## DATASET EXCERPTS
(** A frame is read back as the record it was made of. *)
Lemma framed_read j plain c buf t r :
  framed (j_box j) plain c buf → (blen plain + 28 ≤ MaxRecord)%Z → record_Decode plain = Some r →
  Sequence r = u64 (j_seq j + 1) → Previous r = j_prev j → Kind r ≠ "" →
  read_frame j (buf ++ t) =
    Some (set_log (if c then j_legacy j else true) (Sequence r) (sha256_hex plain) (j_size j + blen buf)
            (j_records j ++ [r]) (j_offsets j ++ [j_size j + blen buf])%Z j, t).
Proof.
  intros (x & y & z & w & body & p0 & -> & Hc & Hsz & Hb & Hopen & Hp) Hmax Hr Hs Hpv Hk.
  unfold read_frame. simpl. cbv zeta. rewrite Hc, Hsz.
  rewrite (proj2 (Z.ltb_ge _ 28)), (proj2 (Z.ltb_ge MaxRecord _)) by lia. simpl.
  rewrite (proj2 (Z.ltb_ge _ _)) by (rewrite blen_app; pose proof (blen_nonneg t); lia).
  assert (Z.to_nat (blen body) = List.length body) as Hn by (unfold blen; lia).
  rewrite take_app_length', drop_app_length' by done. rewrite Hopen. simpl.
  assert (frame_plain c p0 = Some plain) as Hpl.
  { unfold frame_plain. destruct c; subst p0; [|done]. rewrite zlib_roundtrip by lia.
    rewrite (proj2 (Z.ltb_ge _ _)) by lia. done. }
  rewrite Hpl. simpl. rewrite Hr. simpl. rewrite Hs, Z.eqb_refl. simpl.
  rewrite (bool_decide_eq_true_2 (Previous r = j_prev j)), (bool_decide_eq_false_2 (Kind r = "")) by done.
  simpl. assert (blen (x :: y :: z :: w :: body) = blen body + 4)%Z as -> by (unfold blen; simpl; lia).
  by rewrite Z.add_assoc.
Qed.

Lemma framed_size b plain c buf : framed b plain c buf → (32 ≤ blen buf)%Z.
Proof.
  intros (x & y & z & w & body & p0 & -> & _ & _ & Hb & _). unfold blen in *. simpl. lia.
Qed.

(** A frame cut short is not read. *)
Lemma framed_torn j b plain c buf t u :
  framed b plain c buf → buf = t ++ u → u ≠ [] → t ≠ [] → read_frame j t = None.
Proof.
  intros (x & y & z & w & body & p0 & -> & Hc & Hsz & Hb & _) Heq Hu Ht.
  destruct t as [|x' [|y' [|z' [|w' t]]]]; try done. simpl in Heq. injection Heq as <- <- <- <- ->.
  unfold read_frame. cbv zeta. rewrite Hsz. destruct (_ || _); [done|].
  rewrite (proj2 (Z.ltb_lt _ _)); [done|]. rewrite blen_app. destruct u; [done|].
  unfold blen at 3. simpl. lia.
Qed.
End Frames.

(** C35. A ledger whose last frame was torn by a crash is refused: a complete journal
      followed by a proper, non-empty part of a frame the journal wrote does not
      load, so nothing is dropped silently. *)
Theorem torn_frame_refused `{AEAD} `{OS} `{Codec} `{RecordJSON V} dir b limit s k plain d buf c d' t u :
  load (new_journal dir b limit) s = Some k →
  frame b plain d = (Ok (buf, c), d') → buf = t ++ u → t ≠ [] → u ≠ [] →
  load (new_journal dir b limit) (s ++ t) = None.
Proof.
  intros Hk%load_replays Hf Heq Ht Hu.
  assert (framed b plain c buf) as Hfr.
  { pose proof (wp_frame b plain (λ r _, r = Ok (buf, c) → framed b plain c buf) d) as Hw.
    unfold wp in Hw. rewrite Hf in Hw. apply Hw; [|done|done]. by intros ? ? ? _ ? [= <- <-]. }
  destruct (load _ (s ++ t)) as [k'|] eqn:Hl; [|done].
  apply load_replays in Hl. apply (replays_app_inv _ _ _ _ _ Hk) in Hl.
  inversion Hl as [|? ? ? ? ? Hr]; subst; [done|].
  by rewrite (framed_torn _ _ _ _ _ _ _ Hfr eq_refl) in Hr.
Qed.

Section Log.
Context `{AEAD} `{OS} `{Codec} `{RecordJSON V}.
Abbreviation D := (M Disk JErr).
Abbreviation JM := (M (Journal * Disk) JErr).
Implicit Types (j k : Journal) (s t : bytes) (d : Disk).
#[local] Arguments read_frame : simpl never.

(** A record whose encoding reads back and fits a frame. *)
Definition canonical (r : JRec) : Prop :=
  ∃ p, record_Marshal r = Some p ∧ record_Decode p = Some r ∧ (blen p + 28 ≤ MaxRecord)%Z.

(** Nothing but the ledger of [dir] changed. *)
Definition only (dir : string) d d' : Prop :=
  ∀ key, key ≠ (dir, "ledger.bin") → files d' !! key = files d !! key.

Global Instance only_preorder dir : PreOrder (only dir).
Proof. split; [done|]. intros d1 d2 d3 H12 H23 key Hk. by rewrite H23, H12. Qed.

Lemma only_files dir d d' : files d' = files d → only dir d d'.
Proof. intros Hf key _. by rewrite Hf. Qed.

(** The bytes behind a journal: nothing, or a part of the frame of the record that
    was about to be appended. *)
Definition unfinished j (t : bytes) : Prop :=
  ∃ r p c u, record_Marshal r = Some p ∧ record_Decode p = Some r ∧ (blen p + 28 ≤ MaxRecord)%Z ∧
    Sequence r = u64 (j_seq j + 1) ∧ Previous r = j_prev j ∧ Kind r ≠ "" ∧
    framed (j_box j) p c (t ++ u).

(** The journal in memory and the bytes on disk: the ledger starts with what replay
    would make into this journal; only a poisoned journal has more behind it. *)
Record jinv j d : Prop := {
  ji_numbered : numbered j;
  ji_limit : (j_limit j ≤ 2 ^ 30)%Z;
  ji_size : (j_size j ≤ j_limit j)%Z;
  ji_canonical : Forall canonical (j_records j);
  ji_stored : ∃ s t k, content (j_dir j) d = s ++ t ∧
    replays (new_journal (j_dir j) (j_box j) (j_limit j)) s k ∧ log_of k = log_of j ∧
    (t = [] ∨ j_poisoned j = true ∧ unfinished j t);
}.

Lemma jinv_disk j d d' : content (j_dir j) d' = content (j_dir j) d → jinv j d → jinv j d'.
Proof. intros Hc [? ? ? ? ?]. split; try done. by rewrite Hc. Qed.

Lemma jinv_poison j d : jinv j d → jinv (set_poisoned j) d.
Proof.
  intros [[] Hl Hs Hc (s & t & k & Hf & Hr & Hlog & Ht)]. split; try done.
  exists s, t, k. split_and!; try done. destruct Ht as [->|[_ Ht]]; [by left|by right].
Qed.

(** A write of the next frame that failed part of the way. *)
Lemma jinv_torn j d d' t : jinv j d → j_poisoned j = false → unfinished j t →
  content (j_dir j) d' = content (j_dir j) d ++ t → jinv (set_poisoned j) d'.
Proof.
  intros [[] Hl Hs Hc (s & t0 & k & Hf & Hr & Hlog & Ht0)] Hp Ht Hd'. split; try done.
  destruct Ht0 as [->|[? _]]; [|congruence]. rewrite app_nil_r in Hf.
  exists s, t, k. split_and!; try done; [simpl; by rewrite Hd', Hf|by right].
Qed.

(** ** Compaction *)

Lemma wp_compact_record b c r dir limit k recs (Q : res JErr Compact → Disk → Prop) d :
  replays (new_journal dir b limit) (cp_out c) k →
  log_of k = (j_seq k, cp_prev c, cp_size c, recs, cp_offsets c) →
  canonical r → Sequence r = u64 (j_seq k + 1) → Kind r ≠ "" →
  (∀ e d', files d' = files d → Q (Err e) d') →
  (∀ c' d' k', files d' = files d → replays (new_journal dir b limit) (cp_out c') k' →
     log_of k' = (Sequence r, cp_prev c', cp_size c', recs ++ [r], cp_offsets c') → Q (Ok c') d') →
  wp (compact_record b c r) Q d.
Proof.
  intros Hk Hlog (p & Hp & Hdec & Hsz) Hseq Hkind Herr Hok. unfold compact_record.
  rewrite Hp. apply wp_bind, wp_ret. apply wp_bind, wp_fail_if; [intros _; by apply Herr|].
  intros Hprev. guards. apply wp_bind, wp_frame; [|done]. intros buf cm d1 Hd1 Hfr.
  apply wp_bind, wp_sys. intros [[]|e] d2 Hd2; [|apply Herr; congruence].
  apply wp_ret. injection Hlog as Eprev Esize Erecs Eoffs.
  destruct (replays_const _ _ _ Hk) as (Hbox & _).
  assert (framed (j_box k) p cm buf) as Hfr' by by rewrite Hbox.
  pose proof (framed_read k p cm buf [] r Hfr' Hsz Hdec Hseq ltac:(congruence) Hkind) as Hread.
  rewrite app_nil_r in Hread.
  eapply Hok; [congruence|eapply replays_app; [exact Hk|]|].
  - econstructor; [exact Hread|constructor].
  - unfold log_of. simpl. by rewrite Esize, Erecs, Eoffs.
Qed.

Lemma wp_compact_loop b dir limit recs c k done_ (Q : res JErr Compact → Disk → Prop) d :
  replays (new_journal dir b limit) (cp_out c) k →
  log_of k = (j_seq k, cp_prev c, cp_size c, done_, cp_offsets c) →
  Forall canonical recs →
  (0 ≤ j_seq k)%Z → (j_seq k + Z.of_nat (List.length recs) < 2 ^ 64)%Z →
  (∀ i r, recs !! i = Some r → Sequence r = (j_seq k + Z.of_nat i + 1)%Z ∧ Kind r ≠ "") →
  (∀ e d', files d' = files d → Q (Err e) d') →
  (∀ c' d' k', files d' = files d → replays (new_journal dir b limit) (cp_out c') k' →
     log_of k' = ((j_seq k + Z.of_nat (List.length recs))%Z, cp_prev c', cp_size c', done_ ++ recs, cp_offsets c') →
     Q (Ok c') d') →
  wp (for_fold recs c (compact_record b)) Q d.
Proof.
  revert c k done_ d. induction recs as [|r recs IH]; intros c k done_ d Hk Hlog Hcan Hpos Hmax Hseq Herr Hok.
  { apply wp_ret. eapply Hok; [done|exact Hk|]. by rewrite app_nil_r, Hlog, Z.add_0_r. }
  apply Forall_cons in Hcan as [Hr Hcan]. simpl. apply wp_bind.
  destruct (Hseq 0%nat r eq_refl) as [Hs Hkind]. simpl in Hmax.
  eapply wp_compact_record; [exact Hk|exact Hlog|done| |done|done|].
  { rewrite Hs, u64_id; lia. }
  intros c' d' k' Hd' Hk' Hlog'. pose proof Hlog' as E. injection E as E1 E2 E3 E4 E5.
  eapply (IH c' k' (done_ ++ [r])); [exact Hk'|by rewrite Hlog', E1|done|lia|lia| |intros; apply Herr; congruence|].
  - intros i r' Hi. destruct (Hseq (S i) r' Hi) as [-> ?]. split; [lia|done].
  - intros c2 d2 k2 Hd2 Hk2 Hl2. eapply Hok; [congruence|exact Hk2|].
    rewrite Hl2, <- app_assoc. simpl. do 4 f_equal. lia.
Qed.

Lemma wp_on_disk {A} (m : D A) (Q : res JErr A → Journal * Disk → Prop) j d :
  wp m (λ r d', Q r (j, d')) d → wp (on_disk m) Q (j, d).
Proof. unfold wp, on_disk. by destruct (m d). Qed.
Lemma wp_get_j (Q : res JErr Journal → Journal * Disk → Prop) j d : Q (Ok j) (j, d) → wp get_j Q (j, d).
Proof. done. Qed.
Lemma wp_upd_j f (Q : res JErr unit → Journal * Disk → Prop) j d : Q (Ok tt) (f j, d) → wp (upd_j f) Q (j, d).
Proof. done. Qed.

(** What compaction leaves alone. *)
Definition handle j := (j_file j, j_dir j, j_box j, j_limit j, j_recovery j, j_anchor j).
Definition memory j := (j_seq j, j_prev j, j_records j).

Lemma content_put dir b d : content dir (put_file (dir, "ledger.bin") b d) = b.
Proof. unfold content, put_file. simpl. by rewrite lookup_insert_eq. Qed.
Lemma only_put dir b d : only dir d (put_file (dir, "ledger.bin") b d).
Proof. intros key Hk. simpl. by rewrite lookup_insert_ne. Qed.
Lemma content_files dir d d' : files d' = files d → content dir d' = content dir d.
Proof. unfold content. by intros ->. Qed.
Lemma content_only dir dir' d d' : only dir d d' → dir' ≠ dir → content dir' d' = content dir' d.
Proof. intros Ho Hd. unfold content. rewrite Ho; [done|congruence]. Qed.

(** The rewritten ledger is the same journal. *)
Lemma jinv_compacted j d d' c k :
  jinv j d → replays (new_journal (j_dir j) (j_box j) (j_limit j)) (cp_out c) k →
  log_of k = (j_seq j, j_prev j, cp_size c, j_records j, cp_offsets c) → (cp_size c < j_size j)%Z →
  content (j_dir j) d' = cp_out c →
  jinv (set_log (cp_legacy c) (j_seq j) (j_prev j) (cp_size c) (j_records j) (cp_offsets c) j) d'.
Proof.
  intros [Hn Hl Hs Hc _] Hk Hlog Hlt Hcont. injection Hlog as E1 E2 E3 E4 E5.
  pose proof (replays_size _ _ _ Hk) as Hbk. simpl in Hbk.
  pose proof (replays_numbered _ _ _ Hk (numbered_new _ _ _) ltac:(simpl; lia)) as Hnk.
  split; simpl; try done; [|lia|].
  - destruct Hn, Hnk. split; simpl; congruence || lia || done.
  - exists (cp_out c), [], k. split_and!; try done; [by rewrite app_nil_r| |by left].
    unfold log_of in *. simpl. congruence.
Qed.

Lemma wp_compactLocked (Q : res JErr unit → Journal * Disk → Prop) j d :
  jinv j d → j_poisoned j = false →
  (∀ r j' d', jinv j' d' → handle j' = handle j → memory j' = memory j → only (j_dir j) d d' →
     (r = Ok tt → j_poisoned j' = false) → Q r (j', d')) →
  wp compactLocked Q (j, d).
Proof.
  intros Hinv Hp HQ. unfold compactLocked. apply wp_bind, wp_get_j.
  assert (Hsame : ∀ e d', files d' = files d → Q (Err e) (j, d')).
  { intros e d' Hd'. apply HQ; try done; [|by apply only_files]. eapply jinv_disk; [|done].
    by apply content_files. }
  do 3 (apply wp_bind, wp_on_disk, wp_sys; intros [[]|?] ? ?; [|apply Hsame; congruence]).
  apply wp_bind, wp_on_disk. pose proof Hinv as [Hn Hl Hs Hc _]. pose proof Hn as [Hseq _ Hsz Hrec _ _ _].
  eapply (wp_compact_loop _ (j_dir j) (j_limit j) _ _ (new_journal (j_dir j) (j_box j) (j_limit j)) []);
    [constructor|done|done|done|simpl; lia|simpl; intros i r Hi; destruct (Hrec i r Hi); split; [lia|done]
    |intros; apply Hsame; congruence|].
  simpl. intros c dc k Hdc Hk Hlog. apply wp_bind, wp_fail_if; [intros _; apply Hsame; congruence|].
  intros Hprev. guards. rewrite Z.add_0_l, <- Hseq in Hlog || rewrite <- Hseq in Hlog.
  rewrite Hprev in Hlog. apply wp_if; intros Hle.
  { apply wp_ret, HQ; try done; [|apply only_files; congruence].
    eapply jinv_disk; [|exact Hinv]. apply content_files. congruence. }
  guards.
  do 4 (apply wp_bind, wp_on_disk, wp_sys; intros [[]|?] ? ?; [|apply Hsame; congruence]).
  apply wp_bind, wp_on_disk, wp_modify, wp_bind, wp_upd_j, wp_bind, wp_try, wp_on_disk, wp_sys.
  intros r d9 Hd9. set (j' := set_log _ _ _ _ _ _ _).
  assert (jinv j' d9) as Hinv'.
  { eapply jinv_compacted; try done. rewrite (content_files _ _ _ Hd9). apply content_put. }
  assert (only (j_dir j) d d9).
  { intros key Hkey. rewrite Hd9. simpl. rewrite lookup_insert_ne by done. congruence. }
  destruct r as [[]|e]; [by apply wp_ret, HQ|].
  apply wp_bind, wp_upd_j, wp_throw, HQ; try done. by apply jinv_poison.
Qed.

(** ** Append *)

Lemma jinv_append j d d' legacy r p c buf :
  jinv j d → j_poisoned j = false →
  record_Marshal r = Some p → record_Decode p = Some r → (blen p + 28 ≤ MaxRecord)%Z →
  Sequence r = u64 (j_seq j + 1) → Previous r = j_prev j → Kind r ≠ "" →
  framed (j_box j) p c buf → (j_size j + blen buf ≤ j_limit j)%Z →
  content (j_dir j) d' = content (j_dir j) d ++ buf →
  jinv (set_log legacy (Sequence r) (sha256_hex p) (j_size j + blen buf)%Z
          (j_records j ++ [r]) (j_offsets j ++ [j_size j + blen buf])%Z j) d'.
Proof.
  intros [Hn Hl Hs Hc (s & t & k & Hf & Hr & Hlog & Ht)] Hp Hm Hdec Hsz Hseq Hprev Hk Hfr Hlim Hd'.
  destruct Ht as [->|[? _]]; [|congruence]. rewrite app_nil_r in Hf. split; simpl; try done.
  - apply numbered_snoc; try done; [lia|by eapply framed_size|apply sha256_utf8].
  - apply Forall_app. split; [done|]. repeat constructor. by exists p.
  - pose proof Hlog as E. injection E as E1 E2 E3 E4 E5. destruct (replays_const _ _ _ Hr) as (Hbox & _).
    simpl in Hbox. rewrite <- Hbox in Hfr. rewrite <- E1 in Hseq. rewrite <- E2 in Hprev.
    pose proof (framed_read k p c buf [] r Hfr Hsz Hdec Hseq Hprev Hk) as Hread.
    rewrite app_nil_r in Hread.
    eexists (s ++ buf), [], _. split_and!; [by rewrite Hd', Hf, app_nil_r| | |by left].
    + eapply replays_app; [exact Hr|]. econstructor; [exact Hread|constructor].
    + unfold log_of. simpl. by rewrite E3, E4, E5.
Qed.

## EXERCISE
Each line from the one with "buf])%Z j) d'." through the end of the entries above is to be returned word for word. Nothing else belongs in the answer.

## RESPONSE AREA
          (j_records j ++ [r]) (j_offsets j ++ [j_size j + blen buf])%Z j) d'.
Proof.
  intros [Hn Hl Hs Hc (s & t & k & Hf & Hr & Hlog & Ht)] Hp Hm Hdec Hsz Hseq Hprev Hk Hfr Hlim Hd'.
  destruct Ht as [->|[? _]]; [|congruence]. rewrite app_nil_r in Hf. split; simpl; try done.
  - apply numbered_snoc; try done; [lia|by eapply framed_size|apply sha256_utf8].
  - apply Forall_app. split; [done|]. repeat constructor. by exists p.
  - pose proof Hlog as E. injection E as E1 E2 E3 E4 E5. destruct (replays_const _ _ _ Hr) as (Hbox & _).
    simpl in Hbox. rewrite <- Hbox in Hfr. rewrite <- E1 in Hseq. rewrite <- E2 in Hprev.
    pose proof (framed_read k p c buf [] r Hfr Hsz Hdec Hseq Hprev Hk) as Hread.
    rewrite app_nil_r in Hread.
    eexists (s ++ buf), [], _. split_and!; [by rewrite Hd', Hf, app_nil_r| | |by left].
    + eapply replays_app; [exact Hr|]. econstructor; [exact Hread|constructor].
    + unfold log_of. simpl. by rewrite E3, E4, E5.
Qed.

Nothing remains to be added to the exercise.